Chuck Carey (born August 12, 1953) is an American retired soccer defender who played professionally in the North American Soccer League.

==Youth==
Carey attended California State University, Chico where he played on the men's soccer team from 1971 to 1974. He earned his bachelor's degree in religious studies in 1975. In 1980, he returned to earn master's degree in physical education. In 2002, the university inducted Carey into the Athletic Hall of Fame.

==Professional==
In 1975, Carey signed with the San Jose Earthquakes of the North American Soccer League. The Earthquakes sent him to the San Antonio Thunder during the season.

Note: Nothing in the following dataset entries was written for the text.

(** C9. A vector of [obj] with capacity 4 that holds
    [Brittle 1; Sound 2]; inserting [Sound 9] at the beginning takes the
    path that does not reallocate: the last element is move-constructed
    into the cell at index 2, then the elements are shifted up by
    assignment, and the assignment from [Brittle 1] throws. The exception
    propagates with [size_] still 2 and a live object in the cell at
    index 2: the vector is in no state of the invariant. *)
Theorem Emplace_failed_shift_breaks_invariant :
  ∃ (w w' : World obj) (a : nat),
    (Vector_default 0;; Reserve 0 4;;
     PushBack_move 0 (Brittle 1);; PushBack 0 (Sound 2)) empty_world = Ok tt w ∧
    holds w 0 [Brittle 1; Sound 2] 4 ∧
    begin_ 0 w = Ok (Ptr a 0) w ∧
    Insert 0 (Ptr a 0) (Sound 9) w = Exn w' ∧
    Size 0 w' = Ok 2 w' ∧
    Capacity 0 w' = Ok 4 w' ∧
    cell_at (Ptr a 2) w' = Some (Some (Sound 2)) ∧
    ∀ xs cap, ¬ holds w' 0 xs cap.
Proof.
  eexists _, _, _. split; [vm_compute; reflexivity|].
  split.
  { eexists. split; [vm_compute; reflexivity|]. split; [reflexivity|].
    split; [reflexivity|]. split; [reflexivity|]. vm_compute. reflexivity. }
  split; [vm_compute; reflexivity|].
  split; [vm_compute; reflexivity|].
  split; [vm_compute; reflexivity|].
  split; [vm_compute; reflexivity|].
  split; [vm_compute; reflexivity|].
  intros xs cap (m & Hv & Hcap & Hlen & Hown).
  vm_compute in Hv. injection Hv as <- Hsize.
  cbn in Hown. destruct Hown as [_ Hcells]. vm_compute in Hcells.
  injection Hcells as Hcells.
  destruct xs as [|x1 [|x2 [|x3 xs]]]; try discriminate Hsize.
  cbn in Hcells. subst cap. cbn in Hcells. discriminate Hcells.
Qed.

(** [holds] in a concrete world, by evaluation. *)
Ltac holds_by_evaluation :=
  eexists; split; [vm_compute; reflexivity|];
  split; [reflexivity|]; split; [reflexivity|];
  first [split; [reflexivity|]; vm_compute; reflexivity | reflexivity].

(** The scenario of the specification: append 1, 2, 3; insert 9 at
    position 1; erase position 0; resize to 5; resize to 1. *)
Example scenario :
  ∃ w1 w2 w3 w4 w5 : World nat,
    (Vector_default 0;; push_all 0 [ByCopy 1; ByMove 2; InPlace 3]) empty_world = Ok tt w1 ∧
    holds w1 0 [1; 2; 3] 4 ∧
    (b ← begin_ 0; Insert 0 (b +ₚ 1) 9;; mret tt) w1 = Ok tt w2 ∧
    holds w2 0 [1; 9; 2; 3] 4 ∧
    (b ← begin_ 0; Erase 0 b;; mret tt) w2 = Ok tt w3 ∧
    holds w3 0 [9; 2; 3] 4 ∧
    Resize 0 5 w3 = Ok tt w4 ∧
    holds w4 0 [9; 2; 3; 0; 0] 5 ∧
    Resize 0 1 w4 = Ok tt w5 ∧
    holds w5 0 [9] 5.
Proof.
  eexists _, _, _, _, _.
  repeat (split; [first [vm_compute; reflexivity | holds_by_evaluation]|]).
  holds_by_evaluation.
Qed.



(** C8. A vector of [pod], a trivial type such as [int], that holds
    [Val 10; Val 20; Val 30] at capacity 4. [Resize(1)] destroys the two
    trailing elements; [Resize(3)] then builds two elements in their
    cells with [std::uninitialized_default_construct_n], which for a
    trivial type performs no initialisation. The first element is
    preserved, but the two elements at indices 1 and 2 hold no
    default-constructed value: their values are indeterminate, [Junk]
    (on the usual implementations they read as the old [20] and [30]).
    The constructor [Vector(size_t)] of the same class builds its elements
    with [std::uninitialized_value_construct_n], and the same type then
    gets [Val 0] in every element. *)
Theorem Resize_up_leaves_trivial_elements_indeterminate :
  ∃ w1 w2 w3 : World pod,
    holds pod_vector 0 [Val 10; Val 20; Val 30] 4 ∧
    Resize 0 1 pod_vector = Ok tt w1 ∧
    holds w1 0 [Val 10] 4 ∧
    Resize 0 3 w1 = Ok tt w2 ∧
    holds w2 0 [Val 10; Junk; Junk] 4 ∧
    built default_ctor 2 = Some [Junk; Junk] ∧
    built value_ctor 2 = Some [Val 0; Val 0] ∧
    Vector_sized 1 3 w2 = Ok tt w3 ∧
    holds w3 1 [Val 0; Val 0; Val 0] 3.
Proof.
  eexists _, _, _.
  repeat (split; [first [vm_compute; reflexivity | holds_by_evaluation]|]).
  holds_by_evaluation.
Qed.

(** * The theorems at concrete vectors *)

Lemma appends_size_capacity_order_witness :
  ∃ w' cap,
    (Vector_default 0;; push_all 0 [ByCopy 5; ByMove 6; InPlace 7]) (@empty_world nat)
    = Ok tt w' ∧
    Size 0 w' = Ok 3 w' ∧
    Capacity 0 w' = Ok cap w' ∧
    append_capacity 3 cap ∧
    holds w' 0 [5; 6; 7] cap.
Proof. exact (appends_size_capacity_order empty_world 0 [ByCopy 5; ByMove 6; InPlace 7]). Defined.


Lemma resize_down_then_up_witness :
  (holds one_vector 0 [10; 20; 30] 4 ∧
   ∃ w', (Resize 0 1;; Resize 0 3) one_vector = Ok tt w' ∧
         holds w' 0 [10; 0; 0] 4 ∧
         leaked w' = []) ∧
  (holds pod_vector 0 [Val 10; Val 20; Val 30] 4 ∧
   ∃ w', (Resize 0 1;; Resize 0 3) pod_vector = Ok tt w' ∧
         holds w' 0 [Val 10; Junk; Junk] 4).
Proof.
  split.
  - assert (holds one_vector 0 [10; 20; 30] 4) as Hh by holds_by_evaluation.
    split; [exact Hh|].
    exact (resize_down_then_up one_vector 0 [10; 20; 30] [0; 0] 4 1 Hh ltac:(cbn; lia) eq_refl).
  - assert (holds pod_vector 0 [Val 10; Val 20; Val 30] 4) as Hh by holds_by_evaluation.
    split; [exact Hh|].
    destruct (resize_down_then_up pod_vector 0 [Val 10; Val 20; Val 30] [Junk; Junk] 4 1
                Hh ltac:(cbn; lia) eq_refl) as (w' & E & Hh' & _).
    exists w'. split; [exact E|exact Hh'].
Defined.

Lemma move_exchanges_witness :
  holds two_vectors 0 [1; 2] 2 ∧
  holds two_vectors 1 [3] 1 ∧
  (∃ w', Vector_move 2 0 two_vectors = Ok tt w' ∧
         holds w' 2 [1; 2] 2 ∧ holds w' 0 [] 0) ∧
  (∃ w', move_assignment 1 0 two_vectors = Ok tt w' ∧
         holds w' 1 [1; 2] 2 ∧ holds w' 0 [3] 1).
Proof.
  assert (holds two_vectors 0 [1; 2] 2) as H0 by holds_by_evaluation.
  assert (holds two_vectors 1 [3] 1) as H1 by holds_by_evaluation.
  split; [exact H0|]. split; [exact H1|]. split.
  - destruct (proj1 (move_exchanges two_vectors 2 0 [] [1; 2] 0 2 ltac:(lia) H0))
      as (w' & E & Ha & Hb & _).
    exists w'. split; [exact E|]. split; [exact Ha|exact Hb].
  - destruct (proj2 (move_exchanges two_vectors 1 0 [3] [1; 2] 1 2 ltac:(lia) H0) H1)
      as (w' & E & Ha & Hb & _).
    exists w'. split; [exact E|]. split; [exact Ha|exact Hb].
Defined.

Lemma copy_assignment_beyond_capacity_witness :
  (holds two_vectors 1 [3] 1 ∧ holds two_vectors 0 [1; 2] 2 ∧
   ∃ w', copy_assignment 1 0 two_vectors = Ok tt w' ∧
         holds w' 1 [1; 2] 2 ∧ holds w' 0 [1; 2] 2 ∧ leaked w' = []) ∧
  (holds two_brittle_vectors 1 [Sound 3] 1 ∧
   holds two_brittle_vectors 0 [Sound 1; Brittle 2] 2 ∧
   copy_assignment 1 0 two_brittle_vectors = Exn two_brittle_vectors).
Proof.
  split.
  - assert (holds two_vectors 1 [3] 1) as H1 by holds_by_evaluation.
    assert (holds two_vectors 0 [1; 2] 2) as H0 by holds_by_evaluation.
    assert (separate two_vectors 1 0) as Hs.
    { intros p E1 E0. vm_compute in E1, E0. congruence. }
    split; [exact H1|]. split; [exact H0|].
    destruct (proj1 (copy_assignment_beyond_capacity two_vectors 1 0 [3] [1; 2] 1 2
                       ltac:(lia) H1 H0 Hs ltac:(cbn; lia)) [1; 2] eq_refl)
      as (w' & E & Ha & Hb & Hl & _).
    exists w'. split; [exact E|]. split; [exact Ha|]. split; [exact Hb|exact Hl].
  - assert (holds two_brittle_vectors 1 [Sound 3] 1) as H1 by holds_by_evaluation.
    assert (holds two_brittle_vectors 0 [Sound 1; Brittle 2] 2) as H0 by holds_by_evaluation.
    assert (separate two_brittle_vectors 1 0) as Hs.
    { intros p E1 E0. vm_compute in E1, E0. congruence. }
    split; [exact H1|]. split; [exact H0|].
    exact (proj2 (copy_assignment_beyond_capacity two_brittle_vectors 1 0
                    [Sound 3] [Sound 1; Brittle 2] 1 2
                    ltac:(lia) H1 H0 Hs ltac:(cbn; lia)) eq_refl).
Defined.

Lemma Emplace_growth_rolls_back_witness :
  (let w := full_vector [Sound 1; Brittle 2; Sound 3] in
   holds w 0 [Sound 1; Brittle 2; Sound 3] 3 ∧
   Emplace 0 (Ptr 5 2) (Some (Sound 9)) w = Exn w) ∧
  (let w := full_vector [Sound 1; Sound 2; Brittle 3] in
   holds w 0 [Sound 1; Sound 2; Brittle 3] 3 ∧
   Emplace 0 (Ptr 5 1) (Some (Sound 9)) w = Exn w).
Proof.
  split.
  - assert (holds (full_vector [Sound 1; Brittle 2; Sound 3]) 0
                  [Sound 1; Brittle 2; Sound 3] 3) as Hh by holds_by_evaluation.
    split; [exact Hh|].
    destruct (Emplace_growth_rolls_back (H := obj_Element) _ 0 _ (Sound 9) 2 ltac:(reflexivity) Hh ltac:(cbn; lia))
      as (b & Eb & Hpre & _).
    injection Eb as <-. exact (Hpre eq_refl).
  - assert (holds (full_vector [Sound 1; Sound 2; Brittle 3]) 0
                  [Sound 1; Sound 2; Brittle 3] 3) as Hh by holds_by_evaluation.
    split; [exact Hh|].
    destruct (Emplace_growth_rolls_back (H := obj_Element) _ 0 _ (Sound 9) 1 ltac:(reflexivity) Hh ltac:(cbn; lia))
      as (b & Eb & _ & Hsuf).
    injection Eb as <-. exact (Hsuf [Sound 1] eq_refl eq_refl).
Defined.


(** * The further properties at concrete vectors *)

Lemma Vector_sized_spec_witness :
  (fits (T := nat) 2 ∧
   ∃ w', Vector_sized 0 2 (@empty_world nat) = Ok tt w' ∧
         holds w' 0 [0; 0] 2 ∧ leaked w' = []) ∧
  (fits (T := fussy) 2 ∧
   Vector_sized 0 2 (@empty_world fussy) = Exn empty_world).
Proof.
  assert (fits (T := nat) 2) as Hn by (by vm_compute).
  assert (fits (T := fussy) 2) as Hf by (by vm_compute).
  split; (split; [assumption|]).
  - exact (proj1 (proj2 (proj2 (Vector_sized_spec (@empty_world nat) 0 2 Hn))) [0; 0] eq_refl).
  - exact (proj2 (proj2 (proj2 (Vector_sized_spec (@empty_world fussy) 0 2 Hf))) eq_refl).
Defined.

Lemma Vector_copy_spec_witness :
  (holds two_vectors 0 [1; 2] 2 ∧
   ∃ w', Vector_copy 2 0 two_vectors = Ok tt w' ∧
         holds w' 2 [1; 2] 2 ∧ holds w' 0 [1; 2] 2 ∧ separate w' 2 0) ∧
  (holds two_brittle_vectors 0 [Sound 1; Brittle 2] 2 ∧
   Vector_copy 2 0 two_brittle_vectors = Exn two_brittle_vectors).
Proof.
  split.
  - assert (holds two_vectors 0 [1; 2] 2) as H0 by holds_by_evaluation.
    split; [exact H0|].
    destruct (proj1 (Vector_copy_spec two_vectors 2 0 [1; 2] 2 ltac:(lia) H0) [1; 2] eq_refl)
      as (w' & E & Ha & Hb & Hs & _).
    exists w'. split; [exact E|]. split; [exact Ha|]. split; [exact Hb|exact Hs].
  - assert (holds two_brittle_vectors 0 [Sound 1; Brittle 2] 2) as H0 by holds_by_evaluation.
    split; [exact H0|].
    exact (proj2 (Vector_copy_spec two_brittle_vectors 2 0 [Sound 1; Brittle 2] 2
                    ltac:(lia) H0) eq_refl).
Defined.

Lemma Vector_dtor_spec_witness :
  holds one_vector 0 [10; 20; 30] 4 ∧
  ∃ w', Vector_dtor 0 one_vector = Ok tt w' ∧ vecs w' !! 0 = None ∧ leaked w' = [].
Proof.
  assert (holds one_vector 0 [10; 20; 30] 4) as Hh by holds_by_evaluation.
  split; [exact Hh|].
  destruct (Vector_dtor_spec one_vector 0 [10; 20; 30] 4 Hh) as (w' & E & Hv & _ & Hl & _).
  exists w'. split; [exact E|]. split; [exact Hv|exact Hl].
Defined.

Lemma copy_then_destroy_witness :
  holds two_vectors 0 [1; 2] 2 ∧
  (Vector_copy 2 0;; Vector_dtor 2) two_vectors = Ok tt two_vectors.
Proof.
  assert (holds two_vectors 0 [1; 2] 2) as H0 by holds_by_evaluation.
  split; [exact H0|].
  exact (copy_then_destroy two_vectors 2 0 [1; 2] [1; 2] 2 ltac:(reflexivity) H0 eq_refl).
Defined.

Lemma Swap_spec_witness :
  holds two_vectors 0 [1; 2] 2 ∧ holds two_vectors 1 [3] 1 ∧
  (∃ w', Swap 0 1 two_vectors = Ok tt w' ∧ holds w' 0 [3] 1 ∧ holds w' 1 [1; 2] 2) ∧
  (Swap 0 1;; Swap 0 1) two_vectors = Ok tt two_vectors ∧
  Swap 0 0 two_vectors = Ok tt two_vectors.
Proof.
  assert (holds two_vectors 0 [1; 2] 2) as H0 by holds_by_evaluation.
  assert (holds two_vectors 1 [3] 1) as H1 by holds_by_evaluation.
  split; [exact H0|]. split; [exact H1|].
  destruct (Swap_spec two_vectors 0 1 [1; 2] [3] 2 1 H0 H1) as [Hne Hself].
  destruct (Hne ltac:(lia)) as [(w' & E & Ha & Hb & _) Htwice].
  split; [exists w'; split; [exact E|split; [exact Ha|exact Hb]]|].
  split; [exact Htwice|exact Hself].
Defined.

Lemma begin_end_spec_witness :
  holds one_vector 0 [10; 20; 30] 4 ∧
  ∃ b, begin_ 0 one_vector = Ok b one_vector ∧
       end_ 0 one_vector = Ok (b +ₚ 3) one_vector ∧
       load (b +ₚ 1) one_vector = Ok 20 one_vector ∧
       load (b +ₚ 3) one_vector = Fault.
Proof.
  assert (holds one_vector 0 [10; 20; 30] 4) as Hh by holds_by_evaluation.
  split; [exact Hh|].
  destruct (begin_end_spec one_vector 0 [10; 20; 30] 4 Hh) as (b & Hb & He & _ & Hl & Hf).
  exists b. split; [exact Hb|]. split; [exact He|]. split; [exact (Hl 1 20 eq_refl)|exact Hf].
Defined.

Lemma at_index_spec_witness :
  holds one_vector 0 [10; 20; 30] 4 ∧
  (∃ b, begin_ 0 one_vector = Ok b one_vector ∧
        at_index 0 1 one_vector = Ok (b +ₚ 1) one_vector ∧
        load (b +ₚ 1) one_vector = Ok 20 one_vector) ∧
  at_index 0 3 one_vector = Fault.
Proof.
  assert (holds one_vector 0 [10; 20; 30] 4) as Hh by holds_by_evaluation.
  split; [exact Hh|]. split.
  - exact (proj1 (at_index_spec one_vector 0 1 [10; 20; 30] 4 Hh) 20 eq_refl).
  - exact (proj2 (at_index_spec one_vector 0 3 [10; 20; 30] 4 Hh) ltac:(cbn; lia)).
Defined.

Lemma Reserve_failed_copy_changes_nothing_witness :
  holds two_brittle_vectors 0 [Sound 1; Brittle 2] 2 ∧
  fits (T := obj) 5 ∧
  Reserve 0 5 two_brittle_vectors = Exn two_brittle_vectors.
Proof.
  assert (holds two_brittle_vectors 0 [Sound 1; Brittle 2] 2) as H0 by holds_by_evaluation.
  assert (fits (T := obj) 5) as Hf by (by vm_compute).
  split; [exact H0|]. split; [exact Hf|].
  exact (Reserve_failed_copy_changes_nothing (H := obj_Element) two_brittle_vectors 0
           [Sound 1; Brittle 2] 2 5 ltac:(reflexivity) H0 ltac:(lia) Hf eq_refl).
Defined.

In 1976, the Thunder sent Carey to the Portland Timbers. On January 10, 1977, the Timbers sent him to the Washington Diplomats. Three days later, the Diplomats traded Carey, Charlie McCully and its 1978 first round draft pick to the San Antonio Thunder in exchange for Thunder's first round draft pick and Tom Galati. However, the Thunder moved to Hawaii soon after to become Team Hawaii and Carey did not make the move with the team. In 1978, he signed with the Detroit Express and spent two seasons with them.